Update: August 2020 – In recent years it has become increasingly difficult and emotionally heartbreaking to turn away lone twins whose twin had died in utero. For the past year or so we considered admitting lone twins into the Network if their twin had died in the last trimester of pregnancy; this did not work as in many cases the surviving twin did not know when the loss occurred and even if they did it was unfair to draw a line that decreed that at 185 days you could not become a member of The Lone Twin Network but at 186 days you could. It was therefore decided at the last committee meeting that any surviving twin who was over the age of 18 could be eligible for membership if they had lost their twin at any stage in utero or later in life.
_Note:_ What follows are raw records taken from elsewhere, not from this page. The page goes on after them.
(** X8. The suffix of an old installation is recovered.  For a record of
    version 0.1 in a directory named package name + suffix, where the
    package name is not empty and does not occur inside the suffix, and the
    suffix is not empty, the conversion stores exactly that suffix, and
    whenever [from_dict] returns, it is the suffix of the store's main
    package. *)
Theorem legacy_0_1_recovers_suffix (m : PipxMetadata) (w : world)
    (md mp : list (string * value)) (pkg sfx : string) :
  PyDict.get "pipx_metadata_version" md = Some (VStr "0.1") ->
  PyDict.get "main_package" md = Some (VDict mp) ->
  PyDict.get "package" mp = Some (VStr pkg) ->
  Path_name (venv_dir m) = pkg +:+ sfx ->
  pkg <> "" ->
  sfx <> "" ->
  PyStr.contains pkg sfx = false ->
  (exists md' mp' : list (string * value),
     _convert_legacy_metadata (VDict md) (m, w) = (Return (VDict md'), (m, w))
     /\ PyDict.get "main_package" md' = Some (VDict mp')
     /\ PyDict.get "suffix" mp' = Some (VStr sfx))
  /\ forall st : PipxMetadata * world,
       from_dict (VDict md) (m, w) = (Return tt, st) ->
       suffix (main_package st.1) = VStr sfx.
Proof.
  intros Hv Hmp Hpkg Hname Hpne Hsne Hc.
  pose proof (convert_0_1 m w md mp pkg Hv Hmp Hpkg) as Hconv.
  rewrite Hname in Hconv.
  rewrite (proj2 (String.eqb_neq _ _) (append_neq_l pkg sfx Hsne)) in Hconv.
  rewrite (replace_prefix pkg sfx Hpne Hc) in Hconv.
  set (mp' := PyDict.set "suffix" (VStr sfx) mp) in *.
  set (md' := PyDict.set "source_interpreter" VNone
                (PyDict.set "main_package" (VDict mp') md)) in *.
  assert (Hmp' : PyDict.get "main_package" md' = Some (VDict mp')).
  { unfold md'. rewrite get_set_ne by discriminate. apply get_set_eq. }
  split.
  - exists md', mp'. split; [exact Hconv|]. split; [exact Hmp' | apply get_set_eq].
  - intros st Hst.
    apply from_dict_returns in Hst
      as (d' & p & pv & si & va & inj & Hd' & Hnew & _ & _ & _ & _ & ->).
    rewrite Hconv in Hd'. injection Hd' as <-.
    unfold mbind, outcome_bind, subscript in Hnew. rewrite Hmp' in Hnew.
    change (suffix p = VStr sfx).
    apply PackageInfo_new_defaults in Hnew as [-> _].
    unfold mp'. rewrite get_set_eq. reflexivity.
Qed.

(** ** Making instances of [PackageInfo] *)

(** X9. [PackageInfo] made of the dictionary that [asdict] gives of an
    instance is that instance; and whatever the argument, the only error of
    the constructor is [TypeError]. *)
Theorem PackageInfo_new_asdict (p : PackageInfo) :
  PackageInfo_new (asdict p) = Return p
  /\ forall (v : value) (e : exn), PackageInfo_new v = Raise e -> e = TypeError.
Proof.
  split; [destruct p; reflexivity|].
  intros v e. unfold PackageInfo_new, required. unfold mbind, outcome_bind.
  destruct v as [| | | | |d|]; try congruence.
  destruct (forallb _ _); [|congruence].
  repeat match goal with
         | |- context [match PyDict.get ?k d with Some _ => _ | None => _ end] =>
             destruct (PyDict.get k d)
         end; congruence.
Qed.

Lemma PackageInfo_new_fits (d : list (string * value)) :
  if fits_PackageInfo d
  then exists p, PackageInfo_new (VDict d) = Return p
                 /\ forall k v, PyDict.get k d = Some v ->
                                subscript (asdict p) k = Return v
  else PackageInfo_new (VDict d) = Raise TypeError.
Proof.
  unfold fits_PackageInfo, PackageInfo_new, required. unfold mbind, outcome_bind.
  destruct (forallb (fun k => bool_decide (k ∈ PackageInfo_fields)) (PyDict.keys d))
    eqn:Hknown; cbn [andb]; [|reflexivity].
  unfold PackageInfo_required, PyDict.mem. cbn [forallb].
  repeat match goal with
         | |- context [match PyDict.get ?k d with Some _ => _ | None => _ end] =>
             let E := fresh "E" in destruct (PyDict.get k d) eqn:E; cbn [andb]
         end; try reflexivity.
  eexists. split; [reflexivity|].
  intros k x Hk.
  rewrite forallb_elem_of in Hknown.
  assert (Hin : k ∈ PackageInfo_fields).
  { apply (bool_decide_eq_true_1 _), Hknown.
    change k with (k, x).1. apply list_elem_of_fmap_2, get_Some_in, Hk. }
  unfold PackageInfo_fields in Hin.
  repeat (apply elem_of_cons in Hin as [->|Hin];
          [unfold asdict, subscript; cbn; rewrite ?Hk; cbn; congruence|]).
  apply elem_of_nil in Hin. contradiction.
Qed.

(** X10. [PackageInfo] accepts a dictionary of keyword arguments exactly
    when every key names a field and the ten fields without a default are
    given; then every argument is the value of its field, and otherwise the
    call raises [TypeError].  So a stored main package with a key that names
    no field, or without one of the ten, makes [from_dict] raise [TypeError]
    before it assigns anything. *)
Theorem PackageInfo_new_accepts (d : list (string * value)) :
  (fits_PackageInfo d = true ->
   exists p : PackageInfo,
     PackageInfo_new (VDict d) = Return p
     /\ forall k v, PyDict.get k d = Some v -> subscript (asdict p) k = Return v)
  /\ (fits_PackageInfo d = false -> PackageInfo_new (VDict d) = Raise TypeError)
  /\ (fits_PackageInfo d = false ->
      forall (record : value) (c : list (string * value))
             (m : PipxMetadata) (w : world),
        (_convert_legacy_metadata record (m, w)).1 = Return (VDict c) ->
        PyDict.get "main_package" c = Some (VDict d) ->
        from_dict record (m, w) = (Raise TypeError, (m, w))).
Proof.
  pose proof (PackageInfo_new_fits d) as Hfit.
  destruct (fits_PackageInfo d).
  - split; [intros _; exact Hfit|]. split; discriminate.
  - split; [discriminate|]. split; [intros _; exact Hfit|].
    intros _ record c m w Hc Hmp.
    unfold from_dict. unfold mbind at 1. unfold method_bind.
    pose proof (convert_state record (m, w)) as Hst.
    destruct (_convert_legacy_metadata record (m, w)) as [o st0].
    cbn [fst snd] in *. subst o st0.
    unfold_method. unfold subscript. rewrite Hmp, Hfit. reflexivity.
Qed.

(** X11. [from_dict] assigns field by field and stops at the first error:
    when the converted record has a main package that can be made but no
    key python_version, it raises [KeyError] after the main package of the
    store was replaced, and the other fields are the old ones. *)
Theorem from_dict_stops_half_way (record : value) (c : list (string * value))
    (p : PackageInfo) (m : PipxMetadata) (w : world) :
  (_convert_legacy_metadata record (m, w)).1 = Return (VDict c) ->
  (subscript (VDict c) "main_package" ≫= PackageInfo_new) = Return p ->
  PyDict.get "python_version" c = None ->
  from_dict record (m, w)
  = (Raise (KeyError "python_version"), (set_main_package p m, w)).
Proof.
  intros Hc Hp Hpv.
  unfold from_dict. unfold mbind at 1. unfold method_bind.
  pose proof (convert_state record (m, w)) as Hst.
  destruct (_convert_legacy_metadata record (m, w)) as [o st0].
  cbn [fst snd] in *. subst o st0.
  unfold_method. rewrite Hp. cbn [fst snd]. unfold subscript. rewrite Hpv.
  reflexivity.
Qed.

(** ** [to_dict] and [from_dict] without a file *)

Lemma injected_comprehension_asdict (l acc : list (string * PackageInfo)) :
  injected_comprehension (map (fun np => (np.1, asdict np.2)) l) acc
  = Return
      (fold_left
         (fun acc np => PyDict.set (np.1 +:+ format (suffix np.2)) np.2 acc) l acc).
Proof.
  revert acc. induction l as [|[name p] l IH]; intros acc; [reflexivity|].
  cbn [map fst snd injected_comprehension fold_left].
  replace (get_method (asdict p) "suffix" (VStr "")) with (Return (suffix p))
    by (destruct p; reflexivity).
  replace (PackageInfo_new (asdict p)) with (Return p)
    by (destruct p; reflexivity).
  unfold mbind, outcome_bind. apply IH.
Qed.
As we come to know each other through the meetings and network list, we will find mutual support. Some may wish to examine ways of increasing awareness of this profound and unique loss, so that those affected – both lone twins and those related to them – will be able to cope more easily and with greater understanding. We endeavour to help ease the pain of loss and loneliness that we all feel in some way, during our journey through this particular grief.

The network list is the means by which members can make contact with one another as soon as they join the Network. As well as the name and general location, it gives details of the sex of their twin, whether or not they were identical and the age at which their twin died. Additional space is provided for other information which surviving twins may wish to add. Any twin wishing to contact another is free to do so, but there is no obligation for members to participate in ways other than those they have chosen. For example, email addresses or telephone numbers need not be included in the Network list.

Origins of the Network

Between 1983 and 1986, 219 lone twins replied to an invitation from Joan Woodward, herself a lone twin. to participate in her research project into the response of twins to the death of their twin. The findings were presented at the 1988 International Conference of Twin Studies in Amsterdam and subsequently published in their journal. On February 25 1989, at Queen Charlotte’s Hospital, London, 31 of the lone twins originally interviewed by Joan met together for the first time and found they had a great deal to share with one another. It was a momentous day.

Those present divided into four groups; those whose twin had died at or around the time of birth; members whose twin had died in childhood and those whose twin had died in adult life. A separate group was formed for those whose twin had died in traumatic circumstances. After this initial meeting, Joan Woodward offered to compile a Register of Lone twins. As membership grew, the ‘Lone Twin Network’ was formed, and has continued to evolve to meet the needs of those who have experienced twin bereavement. There are currently over 650 members in the network.

Be Part of Lone Twin Network on Facebook

Members have the opportunity to interact with other Lone Twin Network members in a confidential Facebook group. Once your LTN membership is confirmed, we’ll invite you to join the group. Please note, because of the personal nature of the issues discussed by members, we only offer this opportunity to LTN members and we won’t be able to accept anyone into the Facebook LTN Group membership until we know you via joining the LTN core group.

97 thoughts on “About

    • hello ! I lost my twin sister at four days after our birth , we were born at 26 weeks and it hurts me . I still don’t understand what i had more than her and survived
      Mostly for me its loneliness most of the time im with my own company but in the back of my head i always think what if she was besides me right now maybe i wouldn’t be so lonely .
      Your twin will always be with you keep your head up !!

  1. I lost my twin sister to leukaemia, March 2020, aged 63, at the start of the first lockdown. Only ten people at her funeral, no flowers, no family funeral cars and no wake. Our mum, aged 86 is struggling knowing we didn’t give her a proper send off (as my mum say).
    We saw each other every single day, even worked together.